◆ **What the task requires**
For the listing below, return the line containing "- intros x _ m out Hx. by eapply (squeeze_wrapped mkShake256);", the line containing "(** cSHAKE starts", and all lines in between, exactly as written and nothing else.

◆ **Provided information**
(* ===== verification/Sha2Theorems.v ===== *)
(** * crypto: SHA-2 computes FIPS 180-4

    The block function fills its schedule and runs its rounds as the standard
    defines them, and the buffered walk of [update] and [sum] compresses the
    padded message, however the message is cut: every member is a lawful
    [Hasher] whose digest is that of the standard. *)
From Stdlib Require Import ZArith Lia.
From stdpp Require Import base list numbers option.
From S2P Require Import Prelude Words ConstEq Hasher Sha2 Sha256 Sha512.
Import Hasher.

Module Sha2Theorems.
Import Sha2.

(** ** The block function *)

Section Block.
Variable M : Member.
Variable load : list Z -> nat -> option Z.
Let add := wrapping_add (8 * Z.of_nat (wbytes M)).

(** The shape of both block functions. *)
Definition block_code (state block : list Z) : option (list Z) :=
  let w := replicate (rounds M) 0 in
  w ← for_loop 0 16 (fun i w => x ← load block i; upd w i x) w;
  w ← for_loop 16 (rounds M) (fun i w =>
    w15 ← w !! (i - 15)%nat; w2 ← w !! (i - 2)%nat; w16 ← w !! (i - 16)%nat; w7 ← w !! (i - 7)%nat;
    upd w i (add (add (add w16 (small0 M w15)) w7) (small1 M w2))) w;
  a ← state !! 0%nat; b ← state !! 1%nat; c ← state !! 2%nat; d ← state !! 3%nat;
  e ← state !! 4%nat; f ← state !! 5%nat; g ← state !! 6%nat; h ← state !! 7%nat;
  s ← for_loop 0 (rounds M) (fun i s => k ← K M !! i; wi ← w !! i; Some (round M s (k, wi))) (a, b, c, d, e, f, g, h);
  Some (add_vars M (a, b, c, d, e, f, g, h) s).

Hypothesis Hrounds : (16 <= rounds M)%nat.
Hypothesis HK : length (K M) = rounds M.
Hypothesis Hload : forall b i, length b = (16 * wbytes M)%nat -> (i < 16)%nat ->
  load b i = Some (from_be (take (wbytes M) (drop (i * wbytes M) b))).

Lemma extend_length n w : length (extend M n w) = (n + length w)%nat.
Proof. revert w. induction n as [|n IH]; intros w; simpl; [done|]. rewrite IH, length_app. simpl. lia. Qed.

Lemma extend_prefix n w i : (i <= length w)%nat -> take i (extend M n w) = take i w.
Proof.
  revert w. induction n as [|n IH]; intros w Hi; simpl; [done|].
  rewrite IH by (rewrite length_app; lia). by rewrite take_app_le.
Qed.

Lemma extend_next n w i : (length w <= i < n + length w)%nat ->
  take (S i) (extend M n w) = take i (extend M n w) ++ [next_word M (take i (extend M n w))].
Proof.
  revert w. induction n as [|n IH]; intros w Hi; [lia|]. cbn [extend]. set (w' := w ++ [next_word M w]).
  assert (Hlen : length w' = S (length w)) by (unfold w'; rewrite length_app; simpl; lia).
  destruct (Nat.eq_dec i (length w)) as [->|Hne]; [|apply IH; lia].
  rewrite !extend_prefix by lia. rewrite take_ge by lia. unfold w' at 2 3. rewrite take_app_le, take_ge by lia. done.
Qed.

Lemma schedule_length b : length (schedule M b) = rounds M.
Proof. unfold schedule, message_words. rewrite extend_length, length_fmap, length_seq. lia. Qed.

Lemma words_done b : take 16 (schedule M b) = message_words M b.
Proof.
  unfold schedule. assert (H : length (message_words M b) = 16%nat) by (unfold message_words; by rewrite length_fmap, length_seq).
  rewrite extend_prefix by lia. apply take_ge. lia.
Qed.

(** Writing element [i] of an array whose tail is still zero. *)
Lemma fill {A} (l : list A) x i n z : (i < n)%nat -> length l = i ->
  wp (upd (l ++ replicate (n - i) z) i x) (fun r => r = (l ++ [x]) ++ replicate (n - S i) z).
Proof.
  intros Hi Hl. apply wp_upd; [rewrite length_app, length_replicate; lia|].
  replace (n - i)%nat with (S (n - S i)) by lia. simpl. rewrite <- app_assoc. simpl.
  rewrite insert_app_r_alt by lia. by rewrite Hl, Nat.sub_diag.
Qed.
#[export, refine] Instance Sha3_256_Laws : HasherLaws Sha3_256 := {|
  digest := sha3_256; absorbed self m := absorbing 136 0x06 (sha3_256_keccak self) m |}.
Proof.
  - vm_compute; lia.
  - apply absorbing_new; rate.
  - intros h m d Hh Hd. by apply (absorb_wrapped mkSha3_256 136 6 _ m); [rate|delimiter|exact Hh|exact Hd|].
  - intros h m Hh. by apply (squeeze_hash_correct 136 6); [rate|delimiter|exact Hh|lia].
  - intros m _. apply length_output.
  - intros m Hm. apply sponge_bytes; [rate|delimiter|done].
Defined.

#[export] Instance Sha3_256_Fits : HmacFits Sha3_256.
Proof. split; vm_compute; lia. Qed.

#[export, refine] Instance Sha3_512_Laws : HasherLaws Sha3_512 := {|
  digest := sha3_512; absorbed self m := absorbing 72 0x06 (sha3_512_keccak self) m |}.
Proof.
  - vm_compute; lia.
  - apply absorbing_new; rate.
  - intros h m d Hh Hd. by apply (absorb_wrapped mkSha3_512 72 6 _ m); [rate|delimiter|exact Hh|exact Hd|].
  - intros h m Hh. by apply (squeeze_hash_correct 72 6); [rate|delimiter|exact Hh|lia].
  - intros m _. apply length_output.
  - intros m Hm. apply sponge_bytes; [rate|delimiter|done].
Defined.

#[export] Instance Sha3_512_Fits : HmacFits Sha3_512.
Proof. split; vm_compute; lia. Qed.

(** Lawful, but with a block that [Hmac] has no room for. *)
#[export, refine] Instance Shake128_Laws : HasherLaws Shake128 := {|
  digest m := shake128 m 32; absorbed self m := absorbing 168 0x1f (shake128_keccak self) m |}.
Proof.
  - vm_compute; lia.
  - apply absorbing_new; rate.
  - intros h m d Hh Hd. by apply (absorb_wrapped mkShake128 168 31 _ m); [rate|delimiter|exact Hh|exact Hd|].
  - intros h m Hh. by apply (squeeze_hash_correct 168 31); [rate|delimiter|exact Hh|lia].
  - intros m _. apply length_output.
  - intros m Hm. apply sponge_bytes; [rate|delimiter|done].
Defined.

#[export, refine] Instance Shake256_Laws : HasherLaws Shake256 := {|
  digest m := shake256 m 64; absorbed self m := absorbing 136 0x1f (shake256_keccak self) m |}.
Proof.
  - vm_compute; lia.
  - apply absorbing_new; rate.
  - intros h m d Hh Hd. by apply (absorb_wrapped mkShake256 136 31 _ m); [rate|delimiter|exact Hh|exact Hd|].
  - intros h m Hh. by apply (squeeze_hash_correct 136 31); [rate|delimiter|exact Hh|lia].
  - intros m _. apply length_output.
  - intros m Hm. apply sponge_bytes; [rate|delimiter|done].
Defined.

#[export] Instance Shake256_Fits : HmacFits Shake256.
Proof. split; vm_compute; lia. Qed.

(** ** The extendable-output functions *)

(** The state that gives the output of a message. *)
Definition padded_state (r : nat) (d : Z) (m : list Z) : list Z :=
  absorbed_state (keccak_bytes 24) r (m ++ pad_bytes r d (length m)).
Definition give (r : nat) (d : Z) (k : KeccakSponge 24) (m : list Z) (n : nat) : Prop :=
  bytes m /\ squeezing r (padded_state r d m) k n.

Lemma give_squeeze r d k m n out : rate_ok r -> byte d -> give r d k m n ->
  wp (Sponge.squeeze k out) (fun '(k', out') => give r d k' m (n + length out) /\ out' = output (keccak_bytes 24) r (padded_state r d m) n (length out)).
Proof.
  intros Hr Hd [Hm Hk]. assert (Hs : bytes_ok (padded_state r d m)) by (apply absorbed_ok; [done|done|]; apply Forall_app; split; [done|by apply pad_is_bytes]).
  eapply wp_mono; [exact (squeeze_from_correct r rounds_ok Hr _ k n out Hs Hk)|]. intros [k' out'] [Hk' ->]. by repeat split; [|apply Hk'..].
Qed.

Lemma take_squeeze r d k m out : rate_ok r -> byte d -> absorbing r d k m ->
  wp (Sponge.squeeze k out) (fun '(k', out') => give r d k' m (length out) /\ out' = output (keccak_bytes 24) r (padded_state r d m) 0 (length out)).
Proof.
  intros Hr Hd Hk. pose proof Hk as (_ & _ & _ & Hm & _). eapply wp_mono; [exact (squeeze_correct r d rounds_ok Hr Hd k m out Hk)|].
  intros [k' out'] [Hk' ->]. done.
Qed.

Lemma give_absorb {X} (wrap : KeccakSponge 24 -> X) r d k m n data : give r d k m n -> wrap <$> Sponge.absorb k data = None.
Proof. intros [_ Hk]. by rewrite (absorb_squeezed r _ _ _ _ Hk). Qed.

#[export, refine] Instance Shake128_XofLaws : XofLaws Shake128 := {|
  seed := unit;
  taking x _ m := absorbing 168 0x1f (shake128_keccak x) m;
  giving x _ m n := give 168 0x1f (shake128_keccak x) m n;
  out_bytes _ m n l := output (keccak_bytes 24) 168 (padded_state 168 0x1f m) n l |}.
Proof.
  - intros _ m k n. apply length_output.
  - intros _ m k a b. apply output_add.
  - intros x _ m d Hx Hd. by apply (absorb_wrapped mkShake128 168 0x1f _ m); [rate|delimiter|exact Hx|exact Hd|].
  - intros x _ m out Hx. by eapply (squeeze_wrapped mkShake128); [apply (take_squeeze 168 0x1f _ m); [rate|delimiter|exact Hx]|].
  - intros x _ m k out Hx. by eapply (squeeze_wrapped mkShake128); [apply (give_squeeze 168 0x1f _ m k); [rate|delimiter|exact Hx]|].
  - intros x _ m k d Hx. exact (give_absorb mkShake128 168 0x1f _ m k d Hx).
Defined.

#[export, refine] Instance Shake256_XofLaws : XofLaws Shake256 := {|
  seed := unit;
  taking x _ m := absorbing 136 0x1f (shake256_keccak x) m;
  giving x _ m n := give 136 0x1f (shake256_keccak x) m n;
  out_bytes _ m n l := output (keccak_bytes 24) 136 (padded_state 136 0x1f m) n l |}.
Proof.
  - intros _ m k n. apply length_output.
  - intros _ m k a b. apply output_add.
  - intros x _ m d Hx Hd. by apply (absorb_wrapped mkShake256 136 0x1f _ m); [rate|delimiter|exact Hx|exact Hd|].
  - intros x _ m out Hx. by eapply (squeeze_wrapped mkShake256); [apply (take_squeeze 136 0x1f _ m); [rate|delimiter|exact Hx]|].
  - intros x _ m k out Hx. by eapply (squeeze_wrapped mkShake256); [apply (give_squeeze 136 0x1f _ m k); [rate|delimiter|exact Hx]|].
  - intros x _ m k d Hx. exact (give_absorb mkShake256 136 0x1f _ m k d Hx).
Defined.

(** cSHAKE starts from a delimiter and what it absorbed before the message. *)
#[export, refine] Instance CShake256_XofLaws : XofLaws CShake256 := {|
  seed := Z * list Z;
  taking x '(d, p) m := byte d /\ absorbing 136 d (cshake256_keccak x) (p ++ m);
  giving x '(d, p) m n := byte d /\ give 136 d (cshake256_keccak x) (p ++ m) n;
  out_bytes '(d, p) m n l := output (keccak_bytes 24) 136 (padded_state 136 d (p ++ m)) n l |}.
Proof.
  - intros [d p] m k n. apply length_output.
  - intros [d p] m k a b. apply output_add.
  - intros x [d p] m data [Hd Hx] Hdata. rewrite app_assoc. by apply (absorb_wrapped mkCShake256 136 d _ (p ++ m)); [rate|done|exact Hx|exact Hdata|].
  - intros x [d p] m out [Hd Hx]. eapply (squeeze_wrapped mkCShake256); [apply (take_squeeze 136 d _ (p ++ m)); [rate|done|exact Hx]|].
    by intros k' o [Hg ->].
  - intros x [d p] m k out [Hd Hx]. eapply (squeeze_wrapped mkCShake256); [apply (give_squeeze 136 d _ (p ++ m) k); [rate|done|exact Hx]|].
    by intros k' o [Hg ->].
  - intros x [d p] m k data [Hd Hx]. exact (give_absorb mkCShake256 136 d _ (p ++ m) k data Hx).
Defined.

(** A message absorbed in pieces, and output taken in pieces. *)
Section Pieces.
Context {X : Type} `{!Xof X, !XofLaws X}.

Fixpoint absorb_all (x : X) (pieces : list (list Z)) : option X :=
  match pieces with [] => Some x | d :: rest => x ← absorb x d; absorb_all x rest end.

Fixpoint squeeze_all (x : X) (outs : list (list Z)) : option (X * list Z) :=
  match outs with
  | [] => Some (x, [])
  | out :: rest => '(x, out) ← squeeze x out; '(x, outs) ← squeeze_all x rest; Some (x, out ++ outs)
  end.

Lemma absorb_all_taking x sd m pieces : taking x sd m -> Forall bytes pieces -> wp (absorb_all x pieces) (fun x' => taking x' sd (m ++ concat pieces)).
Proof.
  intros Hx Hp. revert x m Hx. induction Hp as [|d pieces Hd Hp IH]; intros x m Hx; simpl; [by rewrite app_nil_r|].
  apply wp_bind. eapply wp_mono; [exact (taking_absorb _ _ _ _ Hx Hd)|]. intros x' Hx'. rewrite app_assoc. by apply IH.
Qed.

◆ **Result below**
  - intros x _ m out Hx. by eapply (squeeze_wrapped mkShake256); [apply (take_squeeze 136 0x1f _ m); [rate|delimiter|exact Hx]|].
  - intros x _ m k out Hx. by eapply (squeeze_wrapped mkShake256); [apply (give_squeeze 136 0x1f _ m k); [rate|delimiter|exact Hx]|].
  - intros x _ m k d Hx. exact (give_absorb mkShake256 136 0x1f _ m k d Hx).
Defined.

(** cSHAKE starts from a delimiter and what it absorbed before the message. *)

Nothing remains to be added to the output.